-- What you will do --
Copy word for word, please, the lines of the entries below running from the one containing "find (key_is (App.latest_yr m) (Some" to the one containing "record of the", both ends included.

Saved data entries
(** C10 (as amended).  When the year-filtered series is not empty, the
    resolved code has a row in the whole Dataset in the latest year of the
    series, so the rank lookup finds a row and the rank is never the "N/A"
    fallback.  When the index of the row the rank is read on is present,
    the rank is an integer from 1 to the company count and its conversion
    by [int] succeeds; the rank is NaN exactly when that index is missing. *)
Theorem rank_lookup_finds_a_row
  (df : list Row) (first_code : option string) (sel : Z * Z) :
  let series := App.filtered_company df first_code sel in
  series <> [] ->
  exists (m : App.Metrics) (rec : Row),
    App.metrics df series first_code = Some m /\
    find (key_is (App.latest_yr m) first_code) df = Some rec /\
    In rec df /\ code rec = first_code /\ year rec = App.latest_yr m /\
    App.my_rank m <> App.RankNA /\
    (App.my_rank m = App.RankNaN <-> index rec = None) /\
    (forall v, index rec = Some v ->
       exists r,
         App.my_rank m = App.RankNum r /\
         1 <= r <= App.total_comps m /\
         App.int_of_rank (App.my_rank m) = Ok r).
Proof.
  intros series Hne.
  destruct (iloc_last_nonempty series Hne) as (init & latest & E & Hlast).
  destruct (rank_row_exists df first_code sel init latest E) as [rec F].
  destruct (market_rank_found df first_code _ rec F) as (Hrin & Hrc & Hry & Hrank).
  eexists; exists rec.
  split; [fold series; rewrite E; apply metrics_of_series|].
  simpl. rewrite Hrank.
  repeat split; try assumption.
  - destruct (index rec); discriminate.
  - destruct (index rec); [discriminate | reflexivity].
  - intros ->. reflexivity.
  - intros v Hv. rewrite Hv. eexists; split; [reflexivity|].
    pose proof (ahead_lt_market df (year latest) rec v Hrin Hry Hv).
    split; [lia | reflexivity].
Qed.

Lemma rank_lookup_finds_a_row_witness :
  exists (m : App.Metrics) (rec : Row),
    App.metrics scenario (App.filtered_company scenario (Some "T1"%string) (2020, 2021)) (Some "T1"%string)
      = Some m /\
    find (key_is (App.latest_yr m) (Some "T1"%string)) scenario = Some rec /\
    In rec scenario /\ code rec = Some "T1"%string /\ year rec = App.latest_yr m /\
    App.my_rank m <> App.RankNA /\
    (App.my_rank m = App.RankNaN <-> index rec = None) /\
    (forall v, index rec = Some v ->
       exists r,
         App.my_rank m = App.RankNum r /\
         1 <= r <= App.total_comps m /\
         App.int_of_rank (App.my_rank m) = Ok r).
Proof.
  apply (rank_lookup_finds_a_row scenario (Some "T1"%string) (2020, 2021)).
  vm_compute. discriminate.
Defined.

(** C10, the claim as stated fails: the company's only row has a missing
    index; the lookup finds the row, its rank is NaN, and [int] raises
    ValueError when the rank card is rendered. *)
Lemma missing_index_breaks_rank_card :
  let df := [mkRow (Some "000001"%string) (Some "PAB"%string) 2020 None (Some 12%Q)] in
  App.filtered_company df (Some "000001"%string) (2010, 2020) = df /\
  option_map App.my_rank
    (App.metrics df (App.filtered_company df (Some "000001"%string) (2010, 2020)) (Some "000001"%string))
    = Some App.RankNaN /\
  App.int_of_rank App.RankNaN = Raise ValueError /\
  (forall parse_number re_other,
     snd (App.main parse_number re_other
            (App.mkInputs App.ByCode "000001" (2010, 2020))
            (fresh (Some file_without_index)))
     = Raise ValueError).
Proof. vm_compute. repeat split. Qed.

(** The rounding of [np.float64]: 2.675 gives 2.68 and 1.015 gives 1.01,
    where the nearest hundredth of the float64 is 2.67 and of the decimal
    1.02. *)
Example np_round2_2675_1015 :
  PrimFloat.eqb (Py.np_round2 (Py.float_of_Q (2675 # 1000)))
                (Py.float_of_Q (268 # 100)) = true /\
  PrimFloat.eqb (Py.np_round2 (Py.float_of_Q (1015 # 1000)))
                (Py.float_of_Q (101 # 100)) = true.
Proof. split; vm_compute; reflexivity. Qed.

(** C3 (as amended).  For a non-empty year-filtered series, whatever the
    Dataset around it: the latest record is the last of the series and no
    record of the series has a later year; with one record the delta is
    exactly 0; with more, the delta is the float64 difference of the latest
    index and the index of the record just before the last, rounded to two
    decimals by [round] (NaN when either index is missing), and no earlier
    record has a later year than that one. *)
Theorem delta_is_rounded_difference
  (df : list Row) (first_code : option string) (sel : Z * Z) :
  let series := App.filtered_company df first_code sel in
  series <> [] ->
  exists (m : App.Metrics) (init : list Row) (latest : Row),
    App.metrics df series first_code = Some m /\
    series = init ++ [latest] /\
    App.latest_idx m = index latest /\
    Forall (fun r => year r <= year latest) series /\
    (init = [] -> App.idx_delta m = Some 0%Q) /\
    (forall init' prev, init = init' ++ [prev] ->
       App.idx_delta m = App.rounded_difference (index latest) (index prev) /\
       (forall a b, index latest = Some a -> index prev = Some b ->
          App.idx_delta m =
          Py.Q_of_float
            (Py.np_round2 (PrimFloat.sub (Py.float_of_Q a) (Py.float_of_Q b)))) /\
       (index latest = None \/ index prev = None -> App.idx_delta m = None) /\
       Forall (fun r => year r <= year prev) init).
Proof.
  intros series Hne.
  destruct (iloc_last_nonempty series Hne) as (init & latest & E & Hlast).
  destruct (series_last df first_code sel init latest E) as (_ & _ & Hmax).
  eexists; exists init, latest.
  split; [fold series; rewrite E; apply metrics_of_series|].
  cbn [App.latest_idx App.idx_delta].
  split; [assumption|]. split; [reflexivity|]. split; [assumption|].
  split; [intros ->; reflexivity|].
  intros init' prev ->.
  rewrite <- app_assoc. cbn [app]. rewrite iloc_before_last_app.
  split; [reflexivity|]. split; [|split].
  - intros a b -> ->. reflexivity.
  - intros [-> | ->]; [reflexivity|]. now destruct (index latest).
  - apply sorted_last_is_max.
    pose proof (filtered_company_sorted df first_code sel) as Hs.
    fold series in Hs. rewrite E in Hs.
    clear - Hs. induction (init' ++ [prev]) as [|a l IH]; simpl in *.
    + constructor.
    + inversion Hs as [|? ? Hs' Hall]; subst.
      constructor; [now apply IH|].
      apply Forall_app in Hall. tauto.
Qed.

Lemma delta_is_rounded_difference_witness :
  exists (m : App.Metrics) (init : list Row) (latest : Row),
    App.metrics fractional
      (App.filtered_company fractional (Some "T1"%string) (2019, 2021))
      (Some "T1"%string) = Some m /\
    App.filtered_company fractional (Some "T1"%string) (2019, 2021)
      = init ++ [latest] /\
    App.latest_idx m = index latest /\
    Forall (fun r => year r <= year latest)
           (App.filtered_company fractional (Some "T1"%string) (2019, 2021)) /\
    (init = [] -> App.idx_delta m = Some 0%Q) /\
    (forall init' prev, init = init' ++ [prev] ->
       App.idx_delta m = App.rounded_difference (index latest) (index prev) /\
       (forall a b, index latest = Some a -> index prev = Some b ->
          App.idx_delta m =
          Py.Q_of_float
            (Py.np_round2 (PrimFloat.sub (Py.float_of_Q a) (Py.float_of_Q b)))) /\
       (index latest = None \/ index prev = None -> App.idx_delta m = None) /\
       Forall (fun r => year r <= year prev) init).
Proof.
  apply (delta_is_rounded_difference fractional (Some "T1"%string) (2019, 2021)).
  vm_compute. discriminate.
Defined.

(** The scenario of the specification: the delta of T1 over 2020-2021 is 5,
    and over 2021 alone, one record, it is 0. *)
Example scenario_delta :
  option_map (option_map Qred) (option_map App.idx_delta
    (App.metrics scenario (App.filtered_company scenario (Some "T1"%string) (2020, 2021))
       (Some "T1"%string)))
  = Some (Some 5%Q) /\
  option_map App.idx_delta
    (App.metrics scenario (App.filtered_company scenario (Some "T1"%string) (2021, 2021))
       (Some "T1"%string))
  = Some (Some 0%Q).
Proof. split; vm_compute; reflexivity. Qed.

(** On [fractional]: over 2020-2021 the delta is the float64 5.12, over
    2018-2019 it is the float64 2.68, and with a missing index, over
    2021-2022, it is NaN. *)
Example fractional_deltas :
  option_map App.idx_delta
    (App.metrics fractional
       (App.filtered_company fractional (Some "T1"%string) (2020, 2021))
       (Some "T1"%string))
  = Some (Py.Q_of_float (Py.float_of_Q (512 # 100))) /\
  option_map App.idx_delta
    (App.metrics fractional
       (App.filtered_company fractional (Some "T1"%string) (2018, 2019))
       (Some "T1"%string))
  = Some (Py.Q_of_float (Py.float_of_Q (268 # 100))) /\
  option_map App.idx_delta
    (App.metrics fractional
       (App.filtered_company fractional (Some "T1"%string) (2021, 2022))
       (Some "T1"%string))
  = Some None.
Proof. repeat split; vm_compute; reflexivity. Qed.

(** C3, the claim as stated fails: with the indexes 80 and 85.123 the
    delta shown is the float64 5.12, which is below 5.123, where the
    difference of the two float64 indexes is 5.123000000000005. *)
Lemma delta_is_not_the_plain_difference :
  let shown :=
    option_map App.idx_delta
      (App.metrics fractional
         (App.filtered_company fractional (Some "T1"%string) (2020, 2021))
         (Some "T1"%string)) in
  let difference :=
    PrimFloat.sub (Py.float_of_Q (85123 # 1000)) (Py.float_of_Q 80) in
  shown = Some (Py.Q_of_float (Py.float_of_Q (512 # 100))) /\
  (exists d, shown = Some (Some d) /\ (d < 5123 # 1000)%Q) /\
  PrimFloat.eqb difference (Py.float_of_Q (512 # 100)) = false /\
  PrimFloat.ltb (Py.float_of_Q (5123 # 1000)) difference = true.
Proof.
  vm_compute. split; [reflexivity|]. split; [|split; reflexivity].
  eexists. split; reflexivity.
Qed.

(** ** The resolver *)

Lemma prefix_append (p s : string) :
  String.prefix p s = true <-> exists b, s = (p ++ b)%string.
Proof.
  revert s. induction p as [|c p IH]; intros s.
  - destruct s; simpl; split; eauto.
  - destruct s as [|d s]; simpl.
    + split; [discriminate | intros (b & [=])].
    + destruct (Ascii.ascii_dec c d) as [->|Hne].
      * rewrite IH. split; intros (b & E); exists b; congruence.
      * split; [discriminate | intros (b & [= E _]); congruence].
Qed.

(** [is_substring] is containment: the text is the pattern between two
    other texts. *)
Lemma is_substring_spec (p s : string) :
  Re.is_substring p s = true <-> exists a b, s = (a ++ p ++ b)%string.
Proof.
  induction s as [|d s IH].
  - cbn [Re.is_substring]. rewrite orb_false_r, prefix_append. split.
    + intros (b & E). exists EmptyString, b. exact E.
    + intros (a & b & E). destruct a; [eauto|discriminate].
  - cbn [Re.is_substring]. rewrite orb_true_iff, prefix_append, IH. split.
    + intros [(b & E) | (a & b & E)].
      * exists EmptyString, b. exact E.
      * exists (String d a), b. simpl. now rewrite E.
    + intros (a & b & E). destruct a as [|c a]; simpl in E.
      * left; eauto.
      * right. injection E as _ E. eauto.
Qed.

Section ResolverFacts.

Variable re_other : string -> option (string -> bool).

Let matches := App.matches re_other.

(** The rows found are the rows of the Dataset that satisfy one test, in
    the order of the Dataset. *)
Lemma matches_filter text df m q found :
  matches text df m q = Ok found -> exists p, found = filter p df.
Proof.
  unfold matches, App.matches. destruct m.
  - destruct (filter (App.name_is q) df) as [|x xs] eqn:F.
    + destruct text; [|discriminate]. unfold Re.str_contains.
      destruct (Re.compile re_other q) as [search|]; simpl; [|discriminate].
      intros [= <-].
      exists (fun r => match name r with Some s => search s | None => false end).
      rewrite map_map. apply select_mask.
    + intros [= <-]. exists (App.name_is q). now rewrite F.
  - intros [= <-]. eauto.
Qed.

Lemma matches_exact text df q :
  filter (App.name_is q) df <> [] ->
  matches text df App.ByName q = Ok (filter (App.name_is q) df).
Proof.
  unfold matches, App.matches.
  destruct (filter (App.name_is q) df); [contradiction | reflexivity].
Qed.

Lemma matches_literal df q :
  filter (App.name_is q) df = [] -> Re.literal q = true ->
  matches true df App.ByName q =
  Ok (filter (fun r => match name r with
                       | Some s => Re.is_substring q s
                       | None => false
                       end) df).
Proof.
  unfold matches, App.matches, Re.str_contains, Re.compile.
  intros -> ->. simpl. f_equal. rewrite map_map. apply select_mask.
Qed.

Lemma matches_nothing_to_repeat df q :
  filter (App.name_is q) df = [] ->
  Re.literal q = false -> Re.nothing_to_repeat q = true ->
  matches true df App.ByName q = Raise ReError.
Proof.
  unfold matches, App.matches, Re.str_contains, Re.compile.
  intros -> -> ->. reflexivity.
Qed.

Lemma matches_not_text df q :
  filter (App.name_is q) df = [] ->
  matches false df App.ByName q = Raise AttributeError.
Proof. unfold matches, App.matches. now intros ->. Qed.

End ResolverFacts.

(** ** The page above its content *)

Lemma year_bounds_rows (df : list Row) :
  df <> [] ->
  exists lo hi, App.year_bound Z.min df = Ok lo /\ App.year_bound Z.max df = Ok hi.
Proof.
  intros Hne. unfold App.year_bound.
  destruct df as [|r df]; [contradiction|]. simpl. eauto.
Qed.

-- Problem solution --
    find (key_is (App.latest_yr m) (Some "T1"%string)) scenario = Some rec /\
    In rec scenario /\ code rec = Some "T1"%string /\ year rec = App.latest_yr m /\
    App.my_rank m <> App.RankNA /\
    (App.my_rank m = App.RankNaN <-> index rec = None) /\
    (forall v, index rec = Some v ->
       exists r,
         App.my_rank m = App.RankNum r /\
         1 <= r <= App.total_comps m /\
         App.int_of_rank (App.my_rank m) = Ok r).
Proof.
  apply (rank_lookup_finds_a_row scenario (Some "T1"%string) (2020, 2021)).
  vm_compute. discriminate.
Defined.

(** C10, the claim as stated fails: the company's only row has a missing
    index; the lookup finds the row, its rank is NaN, and [int] raises
    ValueError when the rank card is rendered. *)
Lemma missing_index_breaks_rank_card :
  let df := [mkRow (Some "000001"%string) (Some "PAB"%string) 2020 None (Some 12%Q)] in
  App.filtered_company df (Some "000001"%string) (2010, 2020) = df /\
  option_map App.my_rank
    (App.metrics df (App.filtered_company df (Some "000001"%string) (2010, 2020)) (Some "000001"%string))
    = Some App.RankNaN /\
  App.int_of_rank App.RankNaN = Raise ValueError /\
  (forall parse_number re_other,
     snd (App.main parse_number re_other
            (App.mkInputs App.ByCode "000001" (2010, 2020))
            (fresh (Some file_without_index)))
     = Raise ValueError).
Proof. vm_compute. repeat split. Qed.

(** The rounding of [np.float64]: 2.675 gives 2.68 and 1.015 gives 1.01,
    where the nearest hundredth of the float64 is 2.67 and of the decimal
    1.02. *)
Example np_round2_2675_1015 :
  PrimFloat.eqb (Py.np_round2 (Py.float_of_Q (2675 # 1000)))
                (Py.float_of_Q (268 # 100)) = true /\
  PrimFloat.eqb (Py.np_round2 (Py.float_of_Q (1015 # 1000)))
                (Py.float_of_Q (101 # 100)) = true.
Proof. split; vm_compute; reflexivity. Qed.

(** C3 (as amended).  For a non-empty year-filtered series, whatever the
    Dataset around it: the latest record is the last of the series and no
    record of the series has a later year; with one record the delta is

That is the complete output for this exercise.